▶ **Records shown**
**********

(** The old deadline is dropped. *)
Lemma drop_deadline_wp E s l rp :
  timers_rep s l -> (TDeadline rp ∈ l -> 0 < deadline_of s rp) ->
  wpx E (when (0 <? deadline_of s rp) (
           do! reset_timer (TDeadline rp);
           upd_timer (TDeadline rp) (set_tmr_exp_time 0)))
    (fun _ s' => tmr_step s s' /\ other_timers (TDeadline rp) s s' /\
       timers_rep s' (without (TDeadline rp) l) /\ deadline_of s' rp = Z.min 0 (deadline_of s rp)) s.
Proof.
  intros Hl Hd. apply wpx_when; intros Hb.
  - apply Z.ltb_lt in Hb. apply wpx_bind, (reset_timer_wp _ s l); [apply Hl|].
    intros st (_ & _ & Ho & Hmeta) Hr. apply upd_timer_wp.
    assert (Hn : TDeadline rp ∉ without (TDeadline rp) l) by by intros [? _]%elem_of_without.
    split; [eapply tmr_step_trans; [apply tmr_step_changed|apply tmr_step_upd]|].
    split; [eapply other_trans; [|apply other_upd]; intros k Hk; by split; [apply Ho|apply Hmeta]|].
    split; [by apply timers_rep_upd|]. unfold deadline_of, timers_changed.
    cbn [clock_timers set_clock_timers set_next_timeout tm upd_tm]. rewrite fn_lookup_insert.
    cbn [tmr_exp_time set_tmr_exp_time]. fold (deadline_of s rp). lia.
  - apply Z.ltb_ge in Hb. split; [apply tmr_step_refl|]. split; [done|].
    rewrite without_notin; [|intros Hin; specialize (Hd Hin); lia]. split; [done|lia].
Qed.

(** The new one is armed. *)
Definition new_deadline (s : kstate) (v : Z) : Z := i32 (i32 (v * 60) + realtime s).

**********

▶ **About this task**
Copy down every record, keeping each one exact.

▶ **Task response**
(** The old deadline is dropped. *)
Lemma drop_deadline_wp E s l rp :
  timers_rep s l -> (TDeadline rp ∈ l -> 0 < deadline_of s rp) ->
  wpx E (when (0 <? deadline_of s rp) (
           do! reset_timer (TDeadline rp);
           upd_timer (TDeadline rp) (set_tmr_exp_time 0)))
    (fun _ s' => tmr_step s s' /\ other_timers (TDeadline rp) s s' /\
       timers_rep s' (without (TDeadline rp) l) /\ deadline_of s' rp = Z.min 0 (deadline_of s rp)) s.
Proof.
  intros Hl Hd. apply wpx_when; intros Hb.
  - apply Z.ltb_lt in Hb. apply wpx_bind, (reset_timer_wp _ s l); [apply Hl|].
    intros st (_ & _ & Ho & Hmeta) Hr. apply upd_timer_wp.
    assert (Hn : TDeadline rp ∉ without (TDeadline rp) l) by by intros [? _]%elem_of_without.
    split; [eapply tmr_step_trans; [apply tmr_step_changed|apply tmr_step_upd]|].
    split; [eapply other_trans; [|apply other_upd]; intros k Hk; by split; [apply Ho|apply Hmeta]|].
    split; [by apply timers_rep_upd|]. unfold deadline_of, timers_changed.
    cbn [clock_timers set_clock_timers set_next_timeout tm upd_tm]. rewrite fn_lookup_insert.
    cbn [tmr_exp_time set_tmr_exp_time]. fold (deadline_of s rp). lia.
  - apply Z.ltb_ge in Hb. split; [apply tmr_step_refl|]. split; [done|].
    rewrite without_notin; [|intros Hin; specialize (Hd Hin); lia]. split; [done|lia].
Qed.

(** The new one is armed. *)
Definition new_deadline (s : kstate) (v : Z) : Z := i32 (i32 (v * 60) + realtime s).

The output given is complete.